CTOS ran on Intel x86 computers, and could run concurrently with Windows NT on Unisys PC. As initially deployed on the Intel 8086 and Intel 80186 microprocessors, it was limited to an address space of up to 1 megabyte of RAM. Later on the Intel 80286 support for protected mode was added, breaking the 1 megabyte barrier common to PCs of that era. For the Intel 80386 virtual memory (paging) was added.

The system API was presented to both high-level languages and assembly language.

==Programs==
The assembler was very advanced, with a Lisp-like pattern-matching macro facility unmatched by almost any other assembler before or since. There was an always-resident debugger.

Most of the system programs were written in PL/M, an ALGOL-like language from Intel which compiled directly to object code without a runtime library.

The word processor was one of the first screen-oriented editors with many high-powered features, such as multiple views of the same file, cut/copy/paste, unlimited undo/redo, no typing lost after a crash or power failure, user-selectable fonts, and much more.
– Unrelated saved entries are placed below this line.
(* ===== verification/CElementQueue.v ===== *)
(** * The element queue of the C and C++ side (util/element_queue.h,
      util/element_queue.c, util/element_queue_cpp.h)

    The queues between the cores of the reducer are written by C++ code, and
    read by C++ cores or, for the aggregation core, by the Rust crate.  Both
    sides work on the memory of [ElementQueue.mem], and [struct element_queue]
    has the six indices of the Rust handle, so the record is shared.  There is
    no batch object: a batch advances the handle itself.

    An [int] is a [Z]; errors are negative, as in the source.  [Panic] is an
    access outside the arrays or a failed [assert], which [Debug] compiles in.
    The tests of a pointer to the handle are the arguments [eq_is_null] and
    [lenp_is_null].

    The theorems relate these functions to the Rust ones and show that a
    system with a C producer and a Rust or C consumer is one of the runs
    covered by [ElementQueue]. *)

From S2P Require Import Prelude ElementQueue.

Local Open Scope rust_scope.

(** ** element_queue.h and element_queue.c *)

Definition eq_init_shared (m : mem) : mem :=
  set_buf_tail (set_buf_head (set_elem_tail (set_elem_head m 0) 0) 0) 0.

(** The result and, on success, the initialised handle. *)
Definition eq_init_contig (eq_is_null : bool) (n_elems buf_len : Z) (data_is_null : bool) (m : mem)
  : Z * option ElementQueue :=
  if eq_is_null || data_is_null then (EINVAL, None)
  else if negb (Z.land n_elems (wrapping_sub 32 n_elems 1) =? 0) then (EINVAL, None)
  else if negb (Z.land buf_len (wrapping_sub 32 buf_len 1) =? 0) then (EINVAL, None)
  else (0, Some (mkQueue (wrapping_sub 32 n_elems 1) (wrapping_sub 32 buf_len 1)
                   (sh_elem_head (shared m)) (sh_buf_head (shared m))
                   (sh_elem_tail (shared m)) (sh_buf_tail (shared m)))).
(** A decoder panics on exactly the bodies that announce themselves correctly
    and are shorter than what it reads unchecked. *)
Lemma decoder_panics_iff m e body :
  parts_ok m = true ->
  decode e (m_decoder m) body = Panic
  <-> (exists rpc, check_rpc e (decoder_id (m_decoder m)) body = Ok rpc)
      /\ (exists len, check_len e body = Ok len) /\ (length body < needed (m_decoder m))%nat.
Proof.
  destruct m as [en de w]. unfold parts_ok. simpl.
  destruct en as [id size ps s|id size ps s blobs], de as [id' size' gets|id' gets off strs tail]; try done;
    intros H; split_andb H; rewrite ?bool_decide_eq_true, ?Nat.eqb_eq, ?Z.eqb_eq in *.
  - apply header_ok_spec in Hand2. rewrite Hand4 in Hand2. split; [|simpl; intros (_ & _ & ?); lia].
    intros Hp. by apply (fixed_no_panic e id' size' s [] gets body) in Hand2.
  - apply header_ok_spec in Hand4. apply strs_check in Hand1. rewrite Hand6 in Hand4. simpl.
    destruct (check_rpc e id' body) as [rpc|err|] eqn:Hr; cbn [rbind];
      [|by split; [|intros [[? ?] _]]|by destruct (check_rpc_no_panic e id' body)].
    destruct (check_len e body) as [len|err|] eqn:Hl; cbn [rbind];
      [|by split; [|intros (_ & [? ?] & _)]|by destruct (check_len_no_panic e body)].
    rewrite (reads_panic e off s blobs gets strs tail body len
      (fun vs ss => ("_rpc_id"%string, VInt rpc) :: vs ++ ss)) by done.
    split; [eauto|tauto].
Qed.

(** ** Types of what a decoder returns *)

(** A field has the type of the parsed struct: a [String] is valid UTF-8, an
    integer or an array has the type of the wire struct's field. *)
Definition field_typed (m : message) (x : string * value) : Prop :=
  if bool_decide (x.1 ∈ blobs_of (m_encoder m)) then exists s, x.2 = VBytes s /\ valid_utf8 s = true
  else exists t, (x.1, t) ∈ w_struct (m_wire m) /\ typed t x.2.

Lemma index_range_bytes {E} (l : list Z) off k bs :
  index_range (E := E) l off (off + k) = Ok bs -> is_bytes l -> length bs = k /\ is_bytes bs.
Proof.
  intros [Hr ->]%index_range_inv Hl. replace (off + k - off)%nat with k by lia.
  split; [rewrite length_take, length_drop; lia|]. by apply Forall_take, Forall_drop.
Qed.

Lemma get_uint_fits e body off w z :
  get_uint e body off w = Ok z -> is_bytes body -> fits (8 * Z.of_nat w) z.
Proof.
  unfold get_uint. intros H Hb. inv_res. apply index_range_bytes in Ha as [<- Ha]; [|done].
  simplify_eq. by apply from_ne_bytes_fits.
Qed.

Lemma get_array_inv body off n bs :
  get_array body off n = Ok bs -> is_bytes body -> length bs = n /\ is_bytes bs.
Proof.
  revert off bs. induction n as [|n IH]; intros off bs H Hb; simpl in H.
  - simplify_eq. split; [done|by apply Forall_nil_2].
  - unfold index in H. destruct (body !! off) as [b|] eqn:Ho; [|done]. cbn [rbind unwrap] in H. inv_res.
    simplify_eq. apply IH in Ha as [<- Ha]; [|done]. split; [done|]. apply Forall_cons_2; [|done].
    by eapply Forall_lookup_1.
Qed.

Lemma run_get_typed e body nm g x v :
  is_bytes body -> reads nm g x = true -> run_get e body g = Ok v -> typed x.2 v.
Proof.
  intros Hb Hr. destruct x as [[nm' o] t]. unfold reads in Hr. apply andb_true_iff in Hr as [_ Hr].
  destruct g as [off w|off w|off|off n], t as [w'|w'|n']; try done; simpl; unfold rmap; intros H; inv_res; rewrite <- H.
  - split_andb Hr. apply Nat.eqb_eq in Hand0 as ->. by eapply get_uint_fits.
  - split_andb Hr. apply Nat.eqb_eq in Hand0 as ->. apply Nat.ltb_lt in Hand.
    apply as_signed_range; [lia|]. by eapply get_uint_fits.
  - destruct w' as [|[|]]; try done. unfold index in Ha. inv_res. by eapply Forall_lookup_1.
  - split_andb Hr. apply Nat.eqb_eq in Hand as ->. by eapply get_array_inv.
Qed.

Lemma get_str_valid e body hdr off s off' :
  get_str e body hdr off = Ok (s, off') -> valid_utf8 s = true.
Proof.
  unfold get_str. intros H. inv_res. destruct (length body <? off + Z.to_nat a)%nat; [done|].
  destruct (Z.to_nat a =? 0)%nat; cbn [rbind] in H; [by simplify_eq|]. unfold rmap in H. inv_res.
  simplify_eq. apply lossy_is_valid.
Qed.

Lemma get_tail_valid body len off s : get_tail body len off = Ok s -> valid_utf8 s = true.
Proof.
  unfold get_tail. intros H. destruct (length body <? _)%nat; [done|].
  destruct (_ =? 0)%nat; [by simplify_eq|]. unfold rmap in H. inv_res. simplify_eq. apply lossy_is_valid.
Qed.

Lemma run_gets_typed e body m size blobs gets vs :
  header_spec size (w_struct (m_wire m)) blobs gets -> blobs_of (m_encoder m) = blobs ->
  is_bytes body -> run_gets e body gets = Ok vs -> vs.*1 = gets.*1 /\ Forall (field_typed m) vs.
Proof.
  intros Hs Hbl Hb. pose proof (hs_get _ _ _ _ Hs) as Hg. clear Hs. revert vs.
  induction gets as [|[nm g] gets IH]; intros vs H; simpl in H; inv_res.
  { subst. split; [done|by apply Forall_nil_2]. }
  subst vs. destruct (IH (fun nm g Hi => Hg nm g (list_elem_of_further _ _ _ Hi)) _ Ha0) as [Hn Ht].
  csimpl. split; [by rewrite Hn|]. apply Forall_cons_2; [|done].
  destruct (Hg nm g (list_elem_of_here _ _)) as (Hp & x & Hx & Hr).
  assert (x.1.1 = nm) as <-.
  { destruct x as [[nm' o] t]. apply andb_true_iff in Hr as [->%String.eqb_eq _]. done. }
  unfold field_typed. simpl. rewrite Hbl. unfold plain in Hp. apply andb_true_iff in Hp as [_ Hp].
  apply negb_true_iff in Hp. rewrite Hp. exists x.2. split; [by eapply place_in|].
  by eapply run_get_typed.
Qed.

Lemma run_strs_typed e body m len off strs tail vs :
  blobs_of (m_encoder m) = strs.*1 ++ [tail] ->
  run_strs e body len off strs tail = Ok vs -> vs.*1 = strs.*1 ++ [tail] /\ Forall (field_typed m) vs.
Proof.
  intros Hbl. assert (forall nm, nm ∈ strs.*1 ++ [tail] -> forall s, valid_utf8 s = true ->
    field_typed m (nm, VBytes s)) as Hf.
  { intros nm Hin s Hv. unfold field_typed. simpl. rewrite Hbl, bool_decide_true by done. by exists s. }
  clear Hbl. revert off vs. induction strs as [|[nm hdr] strs IH]; intros off vs H; simpl in *; inv_res.
  - subst. split; [done|]. apply Forall_cons_2; [|by apply Forall_nil_2].
    apply Hf; [by left|]. by eapply get_tail_valid.
  - destruct a as [s off']. inv_res. subst. destruct (IH (fun nm Hi => Hf nm (list_elem_of_further _ _ _ Hi)) _ _ Ha0)
      as [Hn Ht].
    csimpl. split; [by rewrite Hn|]. apply Forall_cons_2; [|done]. apply Hf; [by left|]. by eapply get_str_valid.
Qed.

(** A decoder that returns, returns its fields, each of its type. *)
Lemma decode_typed m e body fs :
  message_ok m = true -> is_bytes body -> decode e (m_decoder m) body = Ok fs ->
  exists vs, fs = ("_rpc_id"%string, VInt (rpc_id (m_metadata m))) :: vs
    /\ vs.*1 = names_of (m_decoder m) /\ Forall (field_typed m) vs.
Proof.
  intros [Hp _ Hst _ _ _ _ _]%message_ok_spec Hb Hd. unfold parts_ok in Hp.
  destruct (m_encoder m) as [id size ps s|id size ps s blobs] eqn:He,
    (m_decoder m) as [id' size' gets|id' gets off strs tail] eqn:Hde; try done;
    split_andb Hp; rewrite ?bool_decide_eq_true, ?Nat.eqb_eq, ?Z.eqb_eq in *; simpl in Hst, Hd |- *; inv_res;
    subst fs; apply check_rpc_id in Ha as ->.
  - apply header_ok_spec in Hand2. rewrite Hst in Hand2.
    destruct (run_gets_typed e body m size [] gets a1) as [Hn Ht]; [done|by rewrite He|done..|].
    exists a1. split_and!; [do 3 f_equal; congruence|done..].
  - apply header_ok_spec in Hand4. rewrite Hst in Hand4.
    destruct (run_gets_typed e body m size blobs gets a1) as [Hn Ht]; [done|by rewrite He|done..|].
    destruct (run_strs_typed e body m a0 off strs tail a2) as [Hn' Ht']; [by rewrite He|done|].
    exists (a1 ++ a2). split_and!; [do 3 f_equal; congruence| |by apply Forall_app_2].
    by rewrite fmap_app, Hn, Hn'.
Qed.
(* ===== verification/Hash.v ===== *)
(** * Perfect hashes and message registries of the generated crates
      (hash.rs and all_message_metadata of crates/render/ebpf_net and of
      crates/render/test/app1)

    For each application of the render definition: the generated hash of RPC
    identifiers and the metadata of its messages.  The theorems show that each
    hash is total and in range on all of [u32] and free of collisions on the
    application's messages, so that its parser can be filled. *)

From S2P Require Import Prelude PerfectHashMap RenderParser AggWire.

Local Open Scope rust_scope.

(** The constants of a [hash.rs]. *)
Record tables := mkTables { HASH_SIZE : nat; G_ARRAY : list Z }.

(** ** aggregation *)

Definition aggregation_tables : tables := mkTables 16
  [0; 9; 0; 0].

Definition aggregation_hash {E} (rpc_id : Z) : res E Z :=
  let k := wrapping_mul 32 (Z.lxor rpc_id 0) 2654435761 in
  let? g := index (G_ARRAY aggregation_tables) (Z.to_nat (Z.shiftr k 30)) in
  Ok (Z.land (wrapping_add 32 (Z.shiftr k 26) g) 15).

(** ** ingest *)

Definition ingest_tables : tables := mkTables 128
  [0; 10; 9; 0; 63; 1; 11; 0; 0; 1; 4; 31; 4; 21; 14; 0; 5; 4; 4; 1; 0; 14; 3; 1; 4; 118; 0; 0;
  17; 1; 1; 0].

Definition ingest_hash {E} (rpc_id : Z) : res E Z :=
  let k := wrapping_mul 32 (Z.lxor rpc_id 0) 2654435761 in
  let? g := index (G_ARRAY ingest_tables) (Z.to_nat (Z.shiftr k 27)) in
  Ok (Z.land (wrapping_add 32 (Z.shiftr k 20) g) 127).

Definition ingest_all_message_metadata : list MessageMetadata :=
  [new_fixed 301 24 true; new_fixed 306 24 true; new_fixed 393 32 true; new_dynamic 546 true;
  new_fixed 397 16 true; new_fixed 399 24 true; new_dynamic 547 true; new_fixed 500 16 true;
  new_fixed 501 16 true; new_fixed 502 16 true; new_fixed 503 24 true; new_dynamic 504 true;
  new_fixed 517 28 true; new_fixed 394 88 true; new_fixed 544 280 true; new_fixed 395 16 true;
  new_dynamic 396 true; new_dynamic 410 true; new_dynamic 508 true; new_dynamic 512 true;
  new_dynamic 513 true; new_fixed 514 41 true; new_fixed 518 45 true; new_dynamic 538 true;
  new_fixed 302 16 true; new_fixed 303 26 true; new_fixed 304 50 true; new_fixed 326 32 true;
  new_fixed 360 22 true; new_fixed 308 16 true; new_fixed 398 16 true; new_fixed 401 25 true;
  new_fixed 519 16 true; new_fixed 307 16 true; new_fixed 309 16 true; new_fixed 310 16 false;
  new_dynamic 415 true; new_dynamic 416 true; new_fixed 321 19 true; new_fixed 322 67 true;
  new_fixed 323 20 true; new_fixed 324 20 true; new_dynamic 325 true; new_dynamic 391 true;
  new_fixed 327 62 true; new_fixed 352 86 false; new_fixed 353 28 true; new_fixed 354 40 true;
  new_fixed 355 32 true; new_fixed 356 16 true; new_fixed 357 16 true; new_dynamic 358 true;
  new_dynamic 414 true; new_dynamic 515 true; new_dynamic 400 true; new_dynamic 494 true;
  new_dynamic 359 true; new_fixed 390 16 true; new_fixed 351 16 true; new_fixed 392 2 true;
  new_dynamic 548 false; new_dynamic 409 false; new_dynamic 411 true; new_fixed 412 54 true;
  new_fixed 413 4 true; new_dynamic 419 true; new_dynamic 545 true; new_fixed 420 3 true;
  new_fixed 491 3 true; new_fixed 492 2 true; new_fixed 493 2 true; new_dynamic 495 true;
  new_fixed 496 6 true; new_fixed 498 24 true; new_dynamic 511 true; new_fixed 536 8 true;
  new_dynamic 537 true; new_fixed 406 32 true; new_fixed 407 16 true; new_dynamic 408 true;
  new_dynamic 417 true; new_fixed 328 28 true; new_fixed 330 16 true; new_fixed 341 21 true;
  new_fixed 350 33 true; new_dynamic 402 true; new_dynamic 403 true; new_fixed 405 12 true;
  new_dynamic 418 true; new_fixed 329 8 true; new_fixed 65535 2 true].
The spreadsheet allowed blocks of cells to be protected from editing or other user input. The BTOS version allowed scripts to be written that included opening the spreadsheet for user input, then automatically printing graphs based on the input data.

The system shell was extensible, making it possible to define new commands. To get the parameters, the system would display the form which was to be filled out by the user. The input form had conventions for mandatory and optional input fields, which made it very easy to train new users.

==Usage==
Convergent Technologies' first product was the IWS (Integrated Workstation) based on the Intel 8086 processor, which had CTOS as its operating system. This was a modular operating system with built-in local area networking. CTOS supported multiple processes or threads, and message-based interprocess communication.

Companies that licensed CTOS included Bull (STARSYS), and Burroughs (BTOS) who later merged with Sperry to become Unisys. Unisys was the single largest customer and acquired Convergent Technologies in 1988. At its peak, CTOS had over 800,000 users worldwide.

CTOS is no longer marketed to new customers. Former major customers included police forces, banks, airlines, Nationwide Insurance, U-Haul, the U.S. Postal Service, the Drug Enforcement Administration, the U.S. Army and the United States Coast Guard. The Coast Guard used the operating system from approximately 1984 until 2000. In Australia, CTOS/BTOS was used by the Trade Practices Commission, NSW Auditor-General's, CSIRO, Commonwealth Electoral Office, Western Australia Prisons Department and many commercial banks.

Some Convergent systems used the Intel 80186 processor, a processor seldom used by standard PCs.

Progress Software Corporation made a commercial database application for CTOS that was in 4GL. The United States Coast Guard used these databases for logistics administration for their vessels.

There was a port of CorelDRAW for CTOS running the Presentation Manager.